There are many ways to represent a tree or hierarchy in SQL. This is called an adjacency list model and it looks like this:
CREATE TABLE OrgChart
(emp_id CHAR(10) NOT NULL PRIMARY KEY,
boss_emp_id CHAR(10) REFERENCES OrgChart(emp_id),
salary_amt DECIMAL(6,2) DEFAULT 100.00 NOT NULL,
<< horrible cycle constraints >>);
OrgChart
emp_id boss_emp_id salary_amt
Another way of representing trees is to show them as nested sets.
Since SQL is a set oriented language, this is a better model than the usual adjacency list approach you see in most text books. Let us define a simple OrgChart table like this.
CREATE TABLE OrgChart
(emp_id CHAR(10) NOT NULL PRIMARY KEY,
lft INTEGER NOT NULL UNIQUE CHECK (lft > 0),
rgt INTEGER NOT NULL UNIQUE CHECK (rgt > 1),
CONSTRAINT order_okay CHECK (lft < rgt));
OrgChart
emp_id lft rgt
The organizational chart would look like this as a directed graph:
Albert (1, 12)
/ \
/ \
Bert (2, 3) Chuck (4, 11)
/ | \
/ | \
/ | \
/ | \
Donna (5, 6) Eddie (7, 8) Fred (9, 10)
Math majors will recognize this as a preorder tree traversal in a thin disguise.

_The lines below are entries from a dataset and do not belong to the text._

(** The next-pointer mask hides no address: an address has 47 bits, the mask is random. *)
Definition mask_ok (w : world) : Prop := MASK_PTRS = false ∨ 2 ^ 47 <= big_zone_next_mask (w_root w).

Lemma mask_ok_nonzero w a : mask_ok w → 0 < a < 2 ^ 47 → MASK_BIG_ZONE_NEXT (w_root w) a ≠ 0.
Proof.
  intros Hm Ha. unfold MASK_BIG_ZONE_NEXT, UNMASK_BIG_ZONE_NEXT. destruct MASK_PTRS eqn:Hp; [|lia].
  intros Heq%Z.lxor_eq. destruct Hm; [congruence|lia].
Qed.

(** The structure stays inside its page. *)
Lemma meta_offset r page : 4096 <= page <= 65536 →
  0 <= Z.shiftr (u64 (u32 r * (page - (SIZEOF_BIG_ZONE - 1)))) 32 ∧
  Z.shiftr (u64 (u32 r * (page - (SIZEOF_BIG_ZONE - 1)))) 32 + SIZEOF_BIG_ZONE <= page.
Proof.
  intros Hp. change SIZEOF_BIG_ZONE with 48. change (48 - 1) with 47. pose proof (u32_range r). rewrite u64_small by (unfold is_u64; nia).
  rewrite Z.shiftr_div_pow2 by lia. split; [apply Z.div_pos; nia|].
  assert (u32 r * (page - 47) / 2 ^ 32 < page - 47) by (apply Z.div_lt_upper_bound; nia). lia.
Qed.

(** The choice between the two kinds of mapping. *)
Lemma wp_map_choice (g : bool) n w : page_ok w → 0 < n <= 2 ^ 40 →
  wp resource (if g then mmap_guarded_rw_pages n else mmap_rw_pages n) (λ p w', fresh_map w w' p (page_len w n)) w.
Proof. intros Hw Hn. destruct g; [by apply wp_map_guarded|apply wp_map_rw; [done|lia]]. Qed.

(** Two mappings one after the other. *)
Lemma fresh_twice w w1 w2 p n q k : fresh_map w w1 p n → fresh_map w1 w2 q k → 0 < n → 0 < k →
  (∀ x, vm_prot (w_vm w) x ≠ None → vm_prot (w_vm w2) x = vm_prot (w_vm w) x) ∧
  (∀ x, vm_prot (w_vm w) x ≠ None → ld8 (w_mem w2) x = ld8 (w_mem w) x) ∧
  mapped_rw (w_vm w2) p n ∧
  (∀ x, p <= x < p + n ∨ q <= x < q + k → vm_prot (w_vm w) x = None) ∧
  apart q k p n.
Proof.
  intros Hp Hq Hn Hk.
  assert (Hup : ∀ x, vm_prot (w_vm w) x ≠ None → vm_prot (w_vm w1) x ≠ None) by (intros x Hx; by rewrite (fm_vm _ _ _ _ Hp)).
  split_and!.
  - intros x Hx. rewrite (fm_vm _ _ _ _ Hq) by auto. by apply (fm_vm _ _ _ _ Hp).
  - intros x Hx. rewrite (fm_mem _ _ _ _ Hq) by auto. by apply (fm_mem _ _ _ _ Hp).
  - intros x Hx. pose proof (fm_rw _ _ _ _ Hp x Hx) as Hrw. by rewrite (fm_vm _ _ _ _ Hq); rewrite Hrw.
  - intros x [Hx|Hx]; [by apply Hp|]. destruct (vm_prot (w_vm w) x) eqn:Hv; [|done].
    destruct (Hup x); [congruence|]. by apply Hq.
  - apply (apart_fresh (w_vm w1)); [done|done|apply Hq|]. intros x Hx. by rewrite (fm_rw _ _ _ _ Hp).
Qed.

(** A new zone [a] of [sz] bytes at [p]. *)
Record created (w w' : world) (sz : Z) (lu lf : list Z) (a p : Z) : Prop := {
  cr_entry : ∃ b, w_bigs w' !! a = Some b ∧ big_user_pages_start b = p ∧ big_size b = sz;
  cr_fresh : unmapped (w_vm w) p sz;
  cr_meta : unmapped (w_vm w) (meta_page w a) (w_page_size w);
  cr_inv : bigs_inv w' (a :: lu) lf [];
  cr_frame : big_frame w w' (λ _, False) (lu ++ lf);
}.

Lemma wp_create_big w lu lf sz : bigs_inv w lu lf [] → w_big_used_lock w = false → mask_ok w →
  SMALL_SIZE_MAX < sz <= BIG_SZ_MAX → sz mod w_page_size w = 0 →
  wp resource (create_big sz) (λ p w', p ≠ 0 ∧ ∃ a, created w w' sz lu lf a p) w.
Proof.
  intros Hw Hlk Hmask Hsz Hal. change SMALL_SIZE_MAX with 65536 in Hsz. change BIG_SZ_MAX with 4294967296 in Hsz.
  pose proof (bi_page _ _ _ _ Hw) as Hpg. pose proof (page_ok_bounds w Hpg) as Hpb. unfold create_big. wstep.
  eapply wp_post; [apply wp_map_choice; [done|lia]|]. rewrite (page_len_aligned w sz) by (done || lia). intros p w1 Hp.
  pose proof (fm_range _ _ _ _ Hp) as Hpr. rewrite (proj2 (Z.eqb_neq p 0)) by lia. wsteps.
  assert (Hps1 : w_page_size w1 = w_page_size w) by (by rewrite (fm_world _ _ _ _ Hp)).
  change BIG_ZONE_META_DATA_PAGE_COUNT with 1. rewrite Hps1, Z.mul_1_r.
  eapply wp_post; [apply wp_map_choice; [apply Hp|lia]|]. intros md w2 Hmd.
  rewrite (page_len_aligned w1 (w_page_size w)) in Hmd; [|apply Hp|lia|rewrite Hps1; apply Z.mod_same; lia].
  assert (Hw2 : w2 = after_sys (w_mem w2) (w_vm w2) (w_k w2) w).
  { rewrite (fm_world _ _ _ _ Hmd) at 1. rewrite (fm_world _ _ _ _ Hp) at 1. done. }
  assert (Hr2 : w_root_null w2 = false) by (rewrite Hw2; apply Hw). wstep. apply wp_us_rand; [done|]. intros s v Hs Hv.
  wsteps. change (w_root (set_w_root (set_seed s (w_root w2)) w2)) with (set_seed s (w_root w2)).
  pose proof (meta_offset (ALIGN_SZ_DOWN v) (w_page_size w) Hpb) as [Ho1 Ho2].
  set (off := Z.shiftr _ 32) in *. set (a := md + off).
  destruct (fresh_twice w w1 w2 p sz md (w_page_size w) Hp Hmd) as (Hvm & Hmem & Hrw & Hfr & Hap); [lia|lia|].
  assert (Hoff : a mod w_page_size w = off).
  { unfold a. rewrite Z.add_comm, Zplus_mod. pose proof (fm_align _ _ _ _ Hmd) as Hma. rewrite Hps1 in Hma.
    rewrite Hma, Z.add_0_r, Z.mod_mod by lia. apply Z.mod_small. change SIZEOF_BIG_ZONE with 48 in Ho2. lia. }
  assert (Hmp : meta_page w a = md) by (unfold meta_page; lia). pose proof (fm_range _ _ _ _ Hmd) as Hmr.
  assert (Hmm : mapped_rw (w_vm w2) a SIZEOF_BIG_ZONE) by (eapply mapped_rw_sub; [apply Hmd|lia|lia]).
  remember (w_mem w2) as m2. remember (w_vm w2) as vm2. pose proof (fm_page _ _ _ _ Hmd) as Hpg2. remember (w_k w2) as k2.
  subst w2. unfold bput. eapply wp_eq; [simpl; rewrite can_access_mapped; [done|by compute|done]|].
  wstep. apply wp_lock_used; [done|]. do 3 wstep. eapply wp_bmod; [simpl; by rewrite lookup_insert_eq|done|]. do 4 wstep.
  unfold UNLOCK_BIG_ZONE_USED. wsteps. simpl. rewrite insert_insert_eq. split; [lia|]. exists a.
  match goal with |- context [<[a := set_big_next ?n ?x]> _] => set (b1 := set_big_next n x) end.
  change SIZEOF_BIG_ZONE with 48 in Ho2. change SIZEOF_BIG_ZONE with 48 in Hmm.
  constructor; [eexists; simpl; by rewrite lookup_insert_eq|apply Hp|intros x Hx; rewrite Hmp in Hx; apply Hfr; by right| |].
  - apply (bigs_inv_added w _ lu lf a b1); [exact Hw|done| |by rewrite Hmp|done| |done..]; simpl.
    + intros x. rewrite Hmp. apply Hfr.
    + constructor; try done; simpl; try lia.
      * split; [lia|]. apply mask_ok_nonzero; [done|lia].
      * rewrite Hoff. change SIZEOF_BIG_ZONE with 48. lia.
      * split; [|done]. apply Hp.
      * intros x. unfold meta_page. simpl. fold (meta_page w a). rewrite Hmp. intros [Hx|Hx]; [by rewrite Hrw|].
        by rewrite (fm_rw _ _ _ _ Hmd).
  - constructor; try done.
    + intros x Hx _. by apply Hmem.
    + intros x Hx _. by apply Hvm.
    + exists s, (big_zone_free (w_root w)), (big_zone_free_count (w_root w)), (MASK_BIG_ZONE_NEXT (w_root w) a), (big_zone_used_count (w_root w) + 1).
      simpl. by destruct (w_root w).
    + intros x bx Hx Hbx. simpl. exists bx. split; [|apply same_big_refl]. rewrite lookup_insert_ne; [done|]. intros <-.
      destruct (bi_entry _ _ _ _ Hw a) as (b0 & Hb0 & He & _); [set_solver|].
      apply (be_owned _ _ _ He (meta_page w a)); [right; lia|]. rewrite Hmp. apply Hfr. right. lia.
Qed.

Lemma reused_unlock w w' sz lu l1 a l2 b : reused (set_w_big_free_lock true w) w' sz lu l1 a l2 b → w_big_free_lock w = false →
  reused w w' sz lu l1 a l2 b.
Proof. intros [] Hlk. by constructor. Qed.

Lemma free_unlock_lock w : w_big_free_lock w = false → set_w_big_free_lock false (set_w_big_free_lock true w) = w.
Proof. destruct w. simpl. by intros ->. Qed.

(** What [_iso_big_alloc] promises for a request of [size] bytes. *)
Definition big_allocated (w w' : world) (size : Z) (lu lf : list Z) (p : Z) : Prop :=
  let sz := page_len w size in
  p ≠ 0 ∧
  ((∃ l1 a l2 b, lf = l1 ++ a :: l2 ∧ p = big_user_pages_start b ∧ reused w w' sz lu l1 a l2 b) ∨
   (none_fits w sz lf ∧ ∃ a, created w w' sz lu lf a p)).
(* ===== verification/Report.v ===== *)
(** * The profile

    The report of src/iso_alloc_profiler.c ([HEAP_PROFILER]): [_iso_output_profile] counts the
    zones by chunk size and prints the counters, the allocation and free traces with the
    symbols of their callers, and a line for every chunk size that was nearly exhausted.
    [dladdr] is an argument and may fail; what is written to the descriptor is a value. *)

From stdpp Require Import strings.
From S2P Require Import Prelude Words Printf Conf Memory State Heap Profiler.

Definition chars (s : String.string) : list Z := (λ a, Z.of_N (Ascii.N_of_ascii a)) <$> String.list_ascii_of_string s.
Definition TAB : Z := 9.

Record dl_info := mk_dl { dli_sname : option (list Z); dli_fname : option (list Z) }.

(** A call of [_iso_alloc_printf]: its format and its arguments; or a use of the
    uninitialised [Dl_info] that a failing [dladdr] leaves behind. *)
Inductive call := Printf (f : list Z) (args : list varg) | Uninitialised.

Section calls.
Variable dladdr : Z → option dl_info.

(** The body of the loops over [callers]. *)
Definition caller_calls (c : Z) : list call :=
  if c <? 0x1000 then [] else
  match dladdr c with
  | None => [Uninitialised]
  | Some dl =>
      match dli_sname dl with
      | Some s => [Printf (TAB :: chars "0x%x -> %s %s" ++ [NEWLINE]) [AInt c; AStr (Some s); AStr (dli_fname dl)]]
      | None => [Printf (TAB :: chars "0x%x -> [?]" ++ [NEWLINE]) [AInt c]]
      end
  end.

Fixpoint alloc_calls (i : Z) (bts : list trace) : list call :=
  match bts with
  | [] => []
  | t :: bts' =>
      Printf (chars "alloc_backtrace=%d,backtrace_hash=0x%x,calls=%d,lower_bound_size=%d,upper_bound_size=%d" ++ [NEWLINE])
        [AInt i; AInt (backtrace_hash t); AInt (call_count t); AInt (lower_bound_size t); AInt (upper_bound_size t)]
      :: (callers t ≫= caller_calls) ++ alloc_calls (i + 1) bts'
  end.

Fixpoint free_calls (i : Z) (bts : list trace) : list call :=
  match bts with
  | [] => []
  | t :: bts' =>
      Printf (chars "free_backtrace=%d,backtrace_hash=0x%x,calls=%d" ++ [NEWLINE]) [AInt i; AInt (backtrace_hash t); AInt (call_count t)]
      :: (callers t ≫= caller_calls) ++ free_calls (i + 1) bts'
  end.

(** The loop over all chunk sizes; [counts] is [_zone_profiler_map[i].count]. *)
Definition size_calls (totals counts : gmap Z Z) : list call :=
  seqZ 0 SMALL_SIZE_MAX ≫= λ i,
    if default 0 (counts !! i) =? 0 then []
    else [Printf (chars "%d,%d,%d" ++ [NEWLINE]) [AInt i; AInt (default 0 (totals !! i)); AInt (default 0 (counts !! i))]].

Definition profile_calls (p : prof) (totals : gmap Z Z) : list call :=
  [Printf (chars "allocated=%d" ++ [NEWLINE]) [AInt (_alloc_count p)];
   Printf (chars "alloc_sampled=%d" ++ [NEWLINE]) [AInt (_alloc_sampled_count p)];
   Printf (chars "freed=%d" ++ [NEWLINE]) [AInt (_free_count p)];
   Printf (chars "free_sampled=%d" ++ [NEWLINE]) [AInt (_free_sampled_count p)]] ++
  alloc_calls 0 (_alloc_bts p) ++ free_calls 0 (_free_bts p) ++ size_calls totals (_zone_profiler_map p).

(** The calls one after the other. *)
Fixpoint print_calls (cs : list call) : presult :=
  match cs with
  | [] => POut []
  | Uninitialised :: _ => PUndef
  | Printf f args :: cs' =>
      match _iso_alloc_printf (Some f) args with
      | POut a => match print_calls cs' with POut b => POut (a ++ b) | r => r end
      | r => r
      end
  end.

Section model.
Context `{!Kernel, !Config}.

(** [_zone_profiler_map[zone->chunk_size].total++]; the array has [SMALL_SIZE_MAX] entries. *)
Fixpoint count_totals (n : nat) (i : Z) (totals : gmap Z Z) : M (gmap Z Z) :=
  match n with
  | O => mret totals
  | S n' =>
      z ← zget i;
      if SMALL_SIZE_MAX <=? chunk_size z then undef else
      count_totals n' (i + 1) (<[chunk_size z := u64 (default 0 (totals !! chunk_size z) + 1)]> totals)
  end.

(** The report, the totals it leaves behind and [profiler_fd]. *)
Definition _iso_output_profile (p : prof) (totals : gmap Z Z) : M (presult * gmap Z Z * Z) :=
  r ← root;
  totals ← count_totals (Z.to_nat (zones_used r)) 0 totals;
  mret (print_calls (profile_calls p totals), totals, -1).

(** [env] and [default_file] are what open answers for the two paths; [env] is [None] when the
    variable is not set. *)
Definition _initialize_profiler (env : option Z) (default_file : Z) : M Z :=
  let profiler_fd := match env with Some fd => fd | None => default_file end in
  if profiler_fd =? -1 then abort ProfilerOpen else mret profiler_fd.
End model.

(** ** The report as it is meant *)

Definition caller_message (c : Z) : list message :=
  if c <? 0x1000 then [] else
  match dladdr c ≫= dli_sname with
  | Some s => [([(TAB :: chars "0x", IHex c); (chars " -> ", IStr s); (chars " ", IStr (default [] (dladdr c ≫= dli_fname)))], [])]
  | None => [([(TAB :: chars "0x", IHex c)], chars " -> [?]")]
  end.

Definition alloc_message (i : Z) (t : trace) : message :=
  ([(chars "alloc_backtrace=", IDec i); (chars ",backtrace_hash=0x", IHex (backtrace_hash t)); (chars ",calls=", IDec (call_count t));
    (chars ",lower_bound_size=", IDec (lower_bound_size t)); (chars ",upper_bound_size=", IDec (upper_bound_size t))], []).
Definition free_message (i : Z) (t : trace) : message :=
  ([(chars "free_backtrace=", IDec i); (chars ",backtrace_hash=0x", IHex (backtrace_hash t)); (chars ",calls=", IDec (call_count t))], []).

(** One line per trace, followed by its callers. *)
Definition trace_messages (line : Z → trace → message) (bts : list trace) : list message :=
  concat (imap (λ i t, line (Z.of_nat i) t :: (callers t ≫= caller_message)) bts).

Definition size_messages (totals counts : gmap Z Z) : list message :=
  (λ i, ([([], IDec i); ([44], IDec (default 0 (totals !! i))); ([44], IDec (default 0 (counts !! i)))], []))
    <$> List.filter (λ i, negb (default 0 (counts !! i) =? 0)) (seqZ 0 SMALL_SIZE_MAX).

Definition report (p : prof) (totals : gmap Z Z) : list message :=
  [([(chars "allocated=", IDec (_alloc_count p))], []); ([(chars "alloc_sampled=", IDec (_alloc_sampled_count p))], []);
   ([(chars "freed=", IDec (_free_count p))], []); ([(chars "free_sampled=", IDec (_free_sampled_count p))], [])] ++
  trace_messages alloc_message (_alloc_bts p) ++ trace_messages free_message (_free_bts p) ++ size_messages totals (_zone_profiler_map p).

(** What [dladdr] answers for the recorded callers: it does not fail, a symbol comes with its
    file, and both fit a line. *)
Definition names_ok (bts : list trace) : Prop := ∀ t c, t ∈ bts → c ∈ callers t → 0x1000 <= c →
  ∃ dl, dladdr c = Some dl ∧ ∀ s, dli_sname dl = Some s → ∃ f, dli_fname dl = Some f ∧ Z.of_nat (length s + length f) <= 65000.

(** ** The calls print the report *)

Definition message_call (g : message) : call := Printf (message_format g) (message_args g).

Lemma fmap_bind_calls {A} (f : A → list call) (g : A → list message) l : (∀ x, x ∈ l → f x = message_call <$> g x) → l ≫= f = message_call <$> (l ≫= g).
Proof.
  induction l as [|x l IH]; intros Hf; [done|]. cbn [mbind list_bind]. rewrite Hf, fmap_app by set_solver. f_equal. apply IH. set_solver.
Qed.

Lemma names_cons t bts : names_ok (t :: bts) → names_ok bts.
Proof. intros Hn u c Hu. apply Hn. set_solver. Qed.

Lemma caller_calls_messages t bts c : names_ok (t :: bts) → c ∈ callers t → caller_calls c = message_call <$> caller_message c.
Proof.
  intros Hn Hc. unfold caller_calls, caller_message. destruct (Z.ltb_spec c 0x1000); [done|].
  destruct (Hn t c) as (dl & -> & Hs); [set_solver|done|lia|]. cbn [mbind option_bind]. destruct (dli_sname dl) as [s|]; [|done].
  by destruct (Hs s eq_refl) as (f & -> & _).
Qed.

(** Both loops over traces have this shape. *)
Lemma trace_calls (calls : Z → list trace → list call) (line : Z → trace → message) :
  (∀ i, calls i [] = []) →
  (∀ i t bts, calls i (t :: bts) = message_call (line i t) :: (callers t ≫= caller_calls) ++ calls (i + 1) bts) →
  ∀ bts i, names_ok bts → calls i bts = message_call <$> concat (imap (λ j t, line (i + Z.of_nat j) t :: (callers t ≫= caller_message)) bts).
Proof.
  intros Hnil Hcons. induction bts as [|t bts IH]; intros i Hn; [by rewrite Hnil|].
  rewrite Hcons, imap_cons, IH by (by eapply names_cons). cbn [concat]. rewrite fmap_app, fmap_cons, Z.add_0_r.
  rewrite (fmap_bind_calls _ caller_message) by (intros c Hc; by eapply caller_calls_messages). cbn [app]. do 4 f_equal.
  apply imap_ext. intros j u _. cbn [compose]. by rewrite Nat2Z.inj_succ, <-Z.add_1_l, Z.add_assoc.
Qed.

Lemma size_calls_messages totals counts : size_calls totals counts = message_call <$> size_messages totals counts.
Proof.
  unfold size_calls, size_messages. induction (seqZ 0 SMALL_SIZE_MAX) as [|i l IH]; [done|].
  cbn [mbind list_bind List.filter]. rewrite IH. by destruct (default 0 (counts !! i) =? 0).
Qed.

Lemma profile_calls_report p totals : names_ok (_alloc_bts p) → names_ok (_free_bts p) → profile_calls p totals = message_call <$> report p totals.
Proof.
  intros Ha Hf. unfold profile_calls, report, trace_messages. rewrite !fmap_app, size_calls_messages.
  rewrite (trace_calls alloc_calls alloc_message), (trace_calls free_calls free_message) by done. done.
Qed.

(** ** Every line fits *)

Definition item_bound (x : item) : nat := match x with IStr s => length s | _ => 20 end.
Definition message_bound (g : message) : nat := (sum_list ((λ x, length x.1 + item_bound x.2) <$> g.1) + length g.2 + 1)%nat.

Lemma item_text_bound x : (length (item_text x) <= item_bound x)%nat.
Proof.
  assert (Hf : ∀ v base, is_u64 v → base = 10 ∨ base = 16 → (length (numeral base v) <= 20)%nat)
    by (intros v base Hv Hb; destruct (fmt_spec v base Hb Hv) as (_ & [_ ?] & _); by rewrite <-fmt_numeral).
  destruct x; simpl; [apply Hf; auto using u64_range, u32_u64..|done].
Qed.

Lemma message_text_bound g : (length (message_text g) <= message_bound g)%nat.
Proof.
  destruct g as [ps last]. unfold message_text, message_bound. cbn [fst snd]. rewrite !length_app. cbn [length].
  enough (length (concat ((λ x, x.1 ++ item_text x.2) <$> ps)) <= sum_list ((λ x, length x.1 + item_bound x.2) <$> ps))%nat by lia.
  induction ps as [|[t x] ps IH]; [done|]. rewrite !fmap_cons. cbn [concat fst snd]. rewrite !length_app.
  cbn [sum_list]. pose proof (item_text_bound x). simpl in *. lia.
Qed.

Definition message_ok (g : message) : Prop :=
  Forall (λ x, is_text x.1) g.1 ∧ is_text g.2 ∧ Z.of_nat (message_bound g) < OUT_SIZE.

Lemma print_messages gs : Forall message_ok gs → print_calls (message_call <$> gs) = POut (concat (message_text <$> gs)).
Proof.
  induction 1 as [|g gs (A1 & A2 & A3) _ IH]; [done|]. rewrite !fmap_cons. cbn [print_calls concat message_call].
  rewrite printf_run, IH; [done..|]. pose proof (message_text_bound g). lia.
Qed.

(** The literal texts and lengths are computed. *)
Lemma is_text_compute t : forallb (λ c, negb (c =? 0) && (negb (c =? PERCENT) && negb (c =? NEWLINE))) t = true → is_text t.
Proof.
  intros Ht. apply Forall_forall. intros c Hc. rewrite forallb_forall in Ht. specialize (Ht c Hc).
  rewrite !andb_true_iff, !negb_true_iff, !Z.eqb_neq in Ht. tauto.
Qed.

Ltac solve_message :=
  split; [cbn [fst]; repeat (apply list.Forall_cons_2; [apply is_text_compute; reflexivity|]); apply list.Forall_nil_2|split; [apply is_text_compute; reflexivity|unfold OUT_SIZE; cbn; lia]].

Lemma caller_messages_ok t bts c : names_ok bts → t ∈ bts → c ∈ callers t → Forall message_ok (caller_message c).
Proof.
  intros Hn Ht Hc. unfold caller_message. destruct (Z.ltb_spec c 0x1000); [constructor|].
  destruct (Hn t c Ht Hc) as (dl & -> & Hs); [lia|]. cbn [mbind option_bind].
  destruct (dli_sname dl) as [s|]; apply list.Forall_singleton; [|solve_message].
  destruct (Hs s eq_refl) as (f & -> & Hl). solve_message.
Qed.

Lemma trace_messages_ok line bts : names_ok bts → (∀ i t, message_ok (line i t)) → Forall message_ok (trace_messages line bts).
Proof.
  intros Hn Hl. unfold trace_messages. apply Forall_concat, list.Forall_forall. intros gs (i & t & -> & Hi)%elem_of_lookup_imap.
  constructor; [apply Hl|]. apply Forall_bind, list.Forall_forall. intros c Hc. eapply caller_messages_ok; [done|by eapply list_elem_of_lookup_2|done].
Qed.

Lemma report_ok p totals : names_ok (_alloc_bts p) → names_ok (_free_bts p) → Forall message_ok (report p totals).
Proof.
  intros Ha Hf. unfold report. repeat apply list.Forall_app_2.
  - repeat (constructor; [solve_message|]). constructor.
  - apply trace_messages_ok; [done|]. intros i t. solve_message.
  - apply trace_messages_ok; [done|]. intros i t. solve_message.
  - unfold size_messages. apply Forall_fmap, list.Forall_forall. intros i _. solve_message.
Qed.
End calls.

Section theorems.
Context `{!Kernel, !KernelLaws, !Config}.

(** ** Zones by chunk size *)

Definition zones_of_size (w : world) (lo n s : Z) : Z := countb (λ j, chunk_size (zone_at w j) =? s) (seqZ lo n).

Lemma count_totals_run w n i totals : 0 <= i →
  (∀ j, i <= j < i + Z.of_nat n → chunk_size (zone_at w j) < SMALL_SIZE_MAX) →
  (∀ s, 0 <= default 0 (totals !! s) <= 2 ^ 32 - Z.of_nat n) →
  ∃ totals', count_totals n i totals w = Ret totals' w ∧
    ∀ s, default 0 (totals' !! s) = default 0 (totals !! s) + zones_of_size w i (Z.of_nat n) s.
Proof.
  revert i totals. induction n as [|n IH]; intros i totals Hi Hs Ht.
  { exists totals. split; [done|]. intros s. unfold zones_of_size, countb. simpl. lia. }
  cbn [count_totals]. unfold mbind, M_bind, zget. rewrite (proj2 (Z.leb_gt _ _)) by (apply Hs; lia).
  set (z := zone_at w i). set (totals1 := <[chunk_size z := _]> totals).
  assert (Hins : ∀ s, default 0 (totals1 !! s) = default 0 (totals !! s) + Z.b2z (chunk_size z =? s)).
  { intros s. unfold totals1. destruct (Z.eqb_spec (chunk_size z) s) as [<-|Hne]; simplify_map_eq; simpl; [|lia].
    apply u64_small. specialize (Ht (chunk_size z)). unfold is_u64. lia. }
  destruct (IH (i + 1) totals1) as (totals' & Hrun & Htot); [lia|intros j Hj; apply Hs; lia| |].
  { intros s. rewrite Hins. specialize (Ht s). destruct (chunk_size z =? s); simpl; lia. }
  exists totals'. split; [exact Hrun|]. intros s. rewrite Htot, Hins. unfold zones_of_size.
  rewrite (seqZ_cons i) by lia. rewrite countb_cons. fold z. replace (Z.pred (Z.of_nat (S n))) with (Z.of_nat n) by lia.
  replace (Z.succ i) with (i + 1) by lia. lia.
Qed.

(** C36. On a heap without zones of 64 KiB chunks, and when [dladdr] finds every recorded
    caller and names that fit a line, the report of the profiler is complete: every [printf] of
    it prints its whole line; there is a line for each counter, each trace with its callers and
    each chunk size that was seen nearly exhausted, the latter with the totals of zones of that
    size, to which the call adds the present number of such zones. Nothing of the heap
    changes. Numbers are printed with [%d], that is with 32 bits. *)
Theorem output_profile_correct dladdr p totals w : heap_inv w → names_ok dladdr (_alloc_bts p) → names_ok dladdr (_free_bts p) →
  (∀ j, 0 <= j < zones_used (w_root w) → chunk_size (zone_at w j) < SMALL_SIZE_MAX) →
  (∀ s, 0 <= default 0 (totals !! s) < 2 ^ 31) →
  ∃ totals', _iso_output_profile dladdr p totals w = Ret (POut (concat (message_text <$> report dladdr p totals')), totals', -1) w ∧
    ∀ s, default 0 (totals' !! s) = default 0 (totals !! s) + zones_of_size w 0 (zones_used (w_root w)) s.
Proof.
  intros Hw Ha Hf Hs Ht. pose proof (hv_used w Hw) as Hu. pose proof (hv_root w Hw) as Hr.
  destruct (count_totals_run w (Z.to_nat (zones_used (w_root w))) 0 totals) as (totals' & Hrun & Htot); [lia|intros j Hj; apply Hs; lia| |].
  { intros s. specialize (Ht s). clia. }
  exists totals'. split.
  - unfold _iso_output_profile, mbind, M_bind, root. rewrite Hr, Hrun, profile_calls_report, print_messages; [done|by apply report_ok|done..].
  - intros s. rewrite Htot, Z2Nat.id by lia. done.
Qed.
End theorems.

To convert a nested sets model into an adjacency list model:
SELECT B.emp_id AS boss_emp_id, E.emp_id FROM OrgChart AS E
LEFT OUTER JOIN
OrgChart AS B
ON B.lft
= (SELECT MAX(lft)
FROM OrgChart AS S
WHERE E.lft > S.lft
AND E.lft < S.rgt);
If I have a complete binary tree, I can use a heap model to build it. In that model you number the nodes from left to right as you go down the tree.
1
/\
2 3
/ \ / \
4 5 6 7
A complete tree of depth (n) has (2^n -1) nodes. The left child of a node (n) is (2*n) and right child is (2*n +1). The parent of a node (n) is FLOOR(n/2). You can use a loop to traverse this tree with those formulas, or do a little more algebra and get closed forms. You can now locate a path without materializing the entire tree.
The same pattern applies to a ternary tree
1
/ | \
2 3 4
/|\ /|\ /|\
5 6 7 8 9 1 1 1 1
0 1 2 3
You get the same sort of pattern, but in 3's and not 2's. Each level starting at root level = 0) ends with (3^n +1) on the right hand side. The middle child of node (n) is (3*n), so the left child is (3*n-1) and the right child is (3*n+1).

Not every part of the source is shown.